Stored items:
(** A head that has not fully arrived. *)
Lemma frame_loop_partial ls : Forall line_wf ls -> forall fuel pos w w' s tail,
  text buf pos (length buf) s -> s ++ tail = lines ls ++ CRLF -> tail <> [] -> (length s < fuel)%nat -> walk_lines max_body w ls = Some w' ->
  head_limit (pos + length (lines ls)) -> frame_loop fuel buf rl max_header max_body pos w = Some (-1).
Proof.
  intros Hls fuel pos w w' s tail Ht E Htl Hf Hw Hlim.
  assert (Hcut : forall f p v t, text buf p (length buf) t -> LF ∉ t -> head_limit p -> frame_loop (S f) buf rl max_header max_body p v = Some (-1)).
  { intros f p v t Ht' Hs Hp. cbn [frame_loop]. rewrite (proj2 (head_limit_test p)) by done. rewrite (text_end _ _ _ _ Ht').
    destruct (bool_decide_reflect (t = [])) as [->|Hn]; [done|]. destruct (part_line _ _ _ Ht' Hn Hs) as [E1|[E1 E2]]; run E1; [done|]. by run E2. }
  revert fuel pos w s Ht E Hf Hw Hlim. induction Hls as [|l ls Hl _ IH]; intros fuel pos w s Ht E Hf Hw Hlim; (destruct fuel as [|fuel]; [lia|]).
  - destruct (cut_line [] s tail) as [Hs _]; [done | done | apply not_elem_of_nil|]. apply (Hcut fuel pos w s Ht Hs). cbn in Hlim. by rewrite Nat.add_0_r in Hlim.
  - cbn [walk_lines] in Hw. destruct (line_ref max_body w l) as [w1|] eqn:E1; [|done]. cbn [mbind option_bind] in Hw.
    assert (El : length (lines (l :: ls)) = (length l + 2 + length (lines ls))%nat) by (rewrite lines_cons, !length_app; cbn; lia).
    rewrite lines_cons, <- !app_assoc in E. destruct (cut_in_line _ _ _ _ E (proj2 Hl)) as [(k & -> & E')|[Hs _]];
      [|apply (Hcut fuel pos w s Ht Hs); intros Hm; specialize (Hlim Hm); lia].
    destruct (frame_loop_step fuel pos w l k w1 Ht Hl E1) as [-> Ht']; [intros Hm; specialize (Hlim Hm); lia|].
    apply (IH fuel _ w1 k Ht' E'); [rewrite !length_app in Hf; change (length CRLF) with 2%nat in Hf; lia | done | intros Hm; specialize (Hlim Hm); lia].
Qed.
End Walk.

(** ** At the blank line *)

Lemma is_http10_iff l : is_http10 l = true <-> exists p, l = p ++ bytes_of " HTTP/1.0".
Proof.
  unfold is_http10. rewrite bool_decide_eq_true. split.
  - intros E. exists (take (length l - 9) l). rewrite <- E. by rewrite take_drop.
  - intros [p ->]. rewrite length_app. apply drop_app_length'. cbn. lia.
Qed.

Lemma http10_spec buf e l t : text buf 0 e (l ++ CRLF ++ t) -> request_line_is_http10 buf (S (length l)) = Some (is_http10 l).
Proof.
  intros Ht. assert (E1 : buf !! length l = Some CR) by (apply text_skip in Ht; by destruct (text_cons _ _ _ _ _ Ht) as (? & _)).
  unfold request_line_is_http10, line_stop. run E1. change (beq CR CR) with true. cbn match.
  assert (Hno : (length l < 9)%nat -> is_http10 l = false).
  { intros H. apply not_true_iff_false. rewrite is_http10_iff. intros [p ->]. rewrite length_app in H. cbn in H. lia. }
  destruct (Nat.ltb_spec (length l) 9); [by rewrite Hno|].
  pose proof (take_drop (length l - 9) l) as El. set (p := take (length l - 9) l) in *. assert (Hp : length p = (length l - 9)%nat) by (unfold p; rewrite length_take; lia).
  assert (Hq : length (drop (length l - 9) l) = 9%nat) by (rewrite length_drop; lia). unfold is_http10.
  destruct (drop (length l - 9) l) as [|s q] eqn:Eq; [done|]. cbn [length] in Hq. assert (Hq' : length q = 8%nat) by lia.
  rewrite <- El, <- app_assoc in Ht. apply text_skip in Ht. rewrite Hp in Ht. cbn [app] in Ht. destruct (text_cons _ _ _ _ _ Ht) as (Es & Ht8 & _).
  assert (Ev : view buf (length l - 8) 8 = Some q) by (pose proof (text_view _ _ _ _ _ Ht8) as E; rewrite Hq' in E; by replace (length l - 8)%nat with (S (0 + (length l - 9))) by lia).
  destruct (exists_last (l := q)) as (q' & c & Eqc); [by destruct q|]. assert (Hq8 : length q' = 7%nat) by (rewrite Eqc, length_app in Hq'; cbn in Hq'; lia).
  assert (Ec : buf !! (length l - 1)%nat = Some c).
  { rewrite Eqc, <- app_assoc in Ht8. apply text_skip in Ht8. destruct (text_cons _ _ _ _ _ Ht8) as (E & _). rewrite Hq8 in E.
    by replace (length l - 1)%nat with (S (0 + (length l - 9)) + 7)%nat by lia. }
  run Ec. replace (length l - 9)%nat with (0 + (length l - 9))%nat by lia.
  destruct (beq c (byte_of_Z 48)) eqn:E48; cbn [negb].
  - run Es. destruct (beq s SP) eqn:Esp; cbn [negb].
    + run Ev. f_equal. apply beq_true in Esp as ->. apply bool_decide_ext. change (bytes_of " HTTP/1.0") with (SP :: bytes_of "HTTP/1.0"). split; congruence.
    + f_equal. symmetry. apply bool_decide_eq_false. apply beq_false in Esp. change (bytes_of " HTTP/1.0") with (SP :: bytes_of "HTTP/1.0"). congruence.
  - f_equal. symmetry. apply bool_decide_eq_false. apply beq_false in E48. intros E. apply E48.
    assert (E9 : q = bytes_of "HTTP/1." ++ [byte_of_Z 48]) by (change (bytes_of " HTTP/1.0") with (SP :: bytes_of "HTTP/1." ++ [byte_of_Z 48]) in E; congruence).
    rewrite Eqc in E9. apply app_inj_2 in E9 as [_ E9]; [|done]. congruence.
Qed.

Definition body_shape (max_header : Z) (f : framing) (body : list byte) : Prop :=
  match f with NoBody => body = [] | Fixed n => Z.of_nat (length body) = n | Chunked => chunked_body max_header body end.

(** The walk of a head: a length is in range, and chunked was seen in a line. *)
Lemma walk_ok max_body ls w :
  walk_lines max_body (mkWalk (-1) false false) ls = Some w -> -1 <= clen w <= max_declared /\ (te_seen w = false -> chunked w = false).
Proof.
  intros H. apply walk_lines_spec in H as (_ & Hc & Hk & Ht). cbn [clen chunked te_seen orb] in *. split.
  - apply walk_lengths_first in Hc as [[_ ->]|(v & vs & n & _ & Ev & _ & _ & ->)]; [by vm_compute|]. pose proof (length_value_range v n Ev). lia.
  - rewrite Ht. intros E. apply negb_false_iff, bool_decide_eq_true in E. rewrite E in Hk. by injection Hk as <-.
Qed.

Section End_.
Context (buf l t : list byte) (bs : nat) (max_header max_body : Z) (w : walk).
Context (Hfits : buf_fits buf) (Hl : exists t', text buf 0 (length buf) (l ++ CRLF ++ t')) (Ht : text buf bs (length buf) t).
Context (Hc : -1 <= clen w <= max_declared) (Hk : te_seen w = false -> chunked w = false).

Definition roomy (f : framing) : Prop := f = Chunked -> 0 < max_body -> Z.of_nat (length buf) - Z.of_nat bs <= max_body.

AIM OF THE EXERCISE: Output, from the data above, the lines from the line with "destruct (drop (length" to the line with "Definition body_shape (max_header" exactly as they stand, both ends included and nothing else.

YOUR SOLUTION:
  destruct (drop (length l - 9) l) as [|s q] eqn:Eq; [done|]. cbn [length] in Hq. assert (Hq' : length q = 8%nat) by lia.
  rewrite <- El, <- app_assoc in Ht. apply text_skip in Ht. rewrite Hp in Ht. cbn [app] in Ht. destruct (text_cons _ _ _ _ _ Ht) as (Es & Ht8 & _).
  assert (Ev : view buf (length l - 8) 8 = Some q) by (pose proof (text_view _ _ _ _ _ Ht8) as E; rewrite Hq' in E; by replace (length l - 8)%nat with (S (0 + (length l - 9))) by lia).
  destruct (exists_last (l := q)) as (q' & c & Eqc); [by destruct q|]. assert (Hq8 : length q' = 7%nat) by (rewrite Eqc, length_app in Hq'; cbn in Hq'; lia).
  assert (Ec : buf !! (length l - 1)%nat = Some c).
  { rewrite Eqc, <- app_assoc in Ht8. apply text_skip in Ht8. destruct (text_cons _ _ _ _ _ Ht8) as (E & _). rewrite Hq8 in E.
    by replace (length l - 1)%nat with (S (0 + (length l - 9)) + 7)%nat by lia. }
  run Ec. replace (length l - 9)%nat with (0 + (length l - 9))%nat by lia.
  destruct (beq c (byte_of_Z 48)) eqn:E48; cbn [negb].
  - run Es. destruct (beq s SP) eqn:Esp; cbn [negb].
    + run Ev. f_equal. apply beq_true in Esp as ->. apply bool_decide_ext. change (bytes_of " HTTP/1.0") with (SP :: bytes_of "HTTP/1.0"). split; congruence.
    + f_equal. symmetry. apply bool_decide_eq_false. apply beq_false in Esp. change (bytes_of " HTTP/1.0") with (SP :: bytes_of "HTTP/1.0"). congruence.
  - f_equal. symmetry. apply bool_decide_eq_false. apply beq_false in E48. intros E. apply E48.
    assert (E9 : q = bytes_of "HTTP/1." ++ [byte_of_Z 48]) by (change (bytes_of " HTTP/1.0") with (SP :: bytes_of "HTTP/1." ++ [byte_of_Z 48]) in E; congruence).
    rewrite Eqc in E9. apply app_inj_2 in E9 as [_ E9]; [|done]. congruence.
Qed.

Definition body_shape (max_header : Z) (f : framing) (body : list byte) : Prop :=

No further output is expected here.